- **About this task**: Copy all lines holding the word "fields" from the entries.

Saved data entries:
(** [key_link_name] in a key: [k] gets the name and is entered in the array of
    [parent]. *)
Definition key_link_name (k : kid) (name : list Z) (parent : kid) : R bool :=
  ob <- get_key parent;
  ok <- (if k_last_subkey ob + 1 =? k_nb_subkeys ob then grow_subkeys parent else ret true);
  if negb ok then ret false
  else
    ob <- get_key parent;
    r <- find_subkey ob name;
    let index := snd r in
    let last := k_last_subkey ob + 1 in
    a <- shift_up (Z.to_nat (last - index)) (k_subkeys ob) last;
    a <- arr_set a index (Some k);
    pname <- name_of ob;
    put_key parent (k_set_wow (if is_wow6432node name && negb (is_wow6432node pname) then Some k else k_wow6432node ob)
      (k_set_subkeys last (k_nb_subkeys ob) a ob)) ;;
    sub <- get_key k;
    put_key k (k_set_name (Some (name, Some parent)) sub) ;;
    ret true.

(** The index of a key in the array of its parent. *)
Fixpoint subkey_index (a : list (option kid)) (k : kid) (n : nat) (i : Z) : R Z :=
  match n with
  | O => ret i
  | S n => c <- read_cell a i; if bool_decide (c = k) then ret i else subkey_index a k n (i + 1)
  end.

(** [key_unlink_name]: the key leaves the array of its parent. *)
Definition key_unlink_name (k : kid) (parent : kid) : R unit :=
  ob <- get_key parent;
  i <- subkey_index (k_subkeys ob) k (Z.to_nat (k_last_subkey ob + 1)) 0;
  assert (i <=? k_last_subkey ob) ;;
  a <- shift_down (Z.to_nat (k_last_subkey ob - i)) (k_subkeys ob) i;
  let last := k_last_subkey ob - 1 in
  put_key parent (k_set_wow (if bool_decide (k_wow6432node ob = Some k) then None else k_wow6432node ob)
    (k_set_subkeys last (k_nb_subkeys ob) a ob)) ;;
  match shrink_count last (k_nb_subkeys ob) MIN_SUBKEYS with
  | None => ret tt
  | Some nb =>
      ok <- reg_malloc;
      if negb ok then ret tt
      else ob <- get_key parent; put_key parent (k_set_subkeys last nb (take (Z.to_nat nb) (k_subkeys ob)) ob)
  end.

(** [unlink_named_object] on a key. *)
Definition unlink_key (k : kid) : R unit :=
  ob <- get_key k;
  match k_name ob with
  | None => ret tt
  | Some (_, parent) =>
      put_key k (k_set_name None ob) ;;
      match parent with None => ret tt | Some parent => key_unlink_name k parent end
  end.

(** [key_init]: the fields of a new key, and its class and options.  A key in a
    volatile key must be volatile. *)
Definition key_init (k : kid) (class : list Z) (options modif : Z) : R bool :=
  parent <- get_parent k;
  ob <- get_key k;
  put_key k (Key (k_name ob) None (-1) 0 [] None (-1) 0 [] 0 modif []) ;;
  ok <- match class with
        | [] => ret true
        | _ => ok <- reg_mem_alloc; (if ok : bool then ob <- get_key k; put_key k (k_set_class (Some class) ob) else ret tt) ;; ret ok
        end;
  if negb ok then ret false
  else
    ob <- get_key k;
    put_key k (if has options REG_OPTION_CREATE_LINK then k_set_flags (Z.lor (k_flags ob) KEY_SYMLINK) ob else ob) ;;
    ob <- get_key k;
    if has options REG_OPTION_VOLATILE then put_key k (k_set_flags (Z.lor (k_flags ob) KEY_VOLATILE) ob) ;; ret true
    else
      vol <- match parent with Some p => pob <- get_key p; ret (has (k_flags pob) KEY_VOLATILE) | None => ret false end;
      if vol : bool then reg_error REG_CHILD_MUST_BE_VOLATILE ;; ret false
      else put_key k (k_set_flags (Z.lor (k_flags ob) KEY_DIRTY) ob) ;; ret true.

(** [create_object_with_name] for a key, once the key to create it in and the name
    left are known: the memory for the name and the key, the link, the fields.
    The key has its name in the array before the fields are set, and gives it back
    when that fails. *)
Definition create_key (parent : kid) (name class : list Z) (options modif : Z) : R (option kid) :=
  ok <- reg_mem_alloc;
  if negb ok then ret None
  else
    ok <- reg_mem_alloc;
    if negb ok then ret None
    else
      s <- get;
      let k := fresh (dom (keys s)) in
      put_key k (Key None None (-1) 0 [] None (-1) 0 [] 0 0 []) ;;
      ok <- key_link_name k name parent;
      if negb ok then modify (set_keys (delete k)) ;; ret None
      else
        ok <- key_init k class options modif;
        if ok : bool then ret (Some k)
        else unlink_key k ;; modify (set_keys (delete k)) ;; ret None.

Definition rename_key (k : kid) (new_name : list Z) : R unit :=
  parent <- get_parent k;
  let len := get_path_element new_name in
  if (len =? 0)%nat || negb (len =? length new_name)%nat || (MAX_NAME_LEN <? Z.of_nat len) then reg_error REG_INVALID_PARAMETER
  else
    match parent with
    | None => reg_error REG_CANNOT_DELETE
    | Some parent =>
        pob <- get_key parent;
        r <- find_subkey pob new_name;
        let '(found, index) := r in
        if found : bool then reg_error REG_CANNOT_DELETE
        else if bool_decide (k_wow6432node pob = Some k) || is_wow6432node new_name then reg_error REG_INVALID_PARAMETER
        else
          ok <- reg_mem_alloc;
          if negb ok then ret tt
          else
            cur <- subkey_index (k_subkeys pob) k (Z.to_nat (k_last_subkey pob + 1)) 0;
            r <- (if cur <? index then
                    a <- shift_down (Z.to_nat (index - 1 - cur)) (k_subkeys pob) cur; ret (index - 1, a)
                  else a <- shift_up (Z.to_nat (cur - index)) (k_subkeys pob) cur; ret (index, a));
            let '(index, a) := r in
            a <- arr_set a index (Some k);
            put_key parent (k_set_subkeys (k_last_subkey pob) (k_nb_subkeys pob) a pob) ;;
            ob <- get_key k;
            put_key k (k_set_name (Some (new_name, Some parent)) ob) ;;
            touch_key k REG_NOTIFY_CHANGE_NAME
    end.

- **Your response**:
(** [key_init]: the fields of a new key, and its class and options.  A key in a
    left are known: the memory for the name and the key, the link, the fields.
    The key has its name in the array before the fields are set, and gives it back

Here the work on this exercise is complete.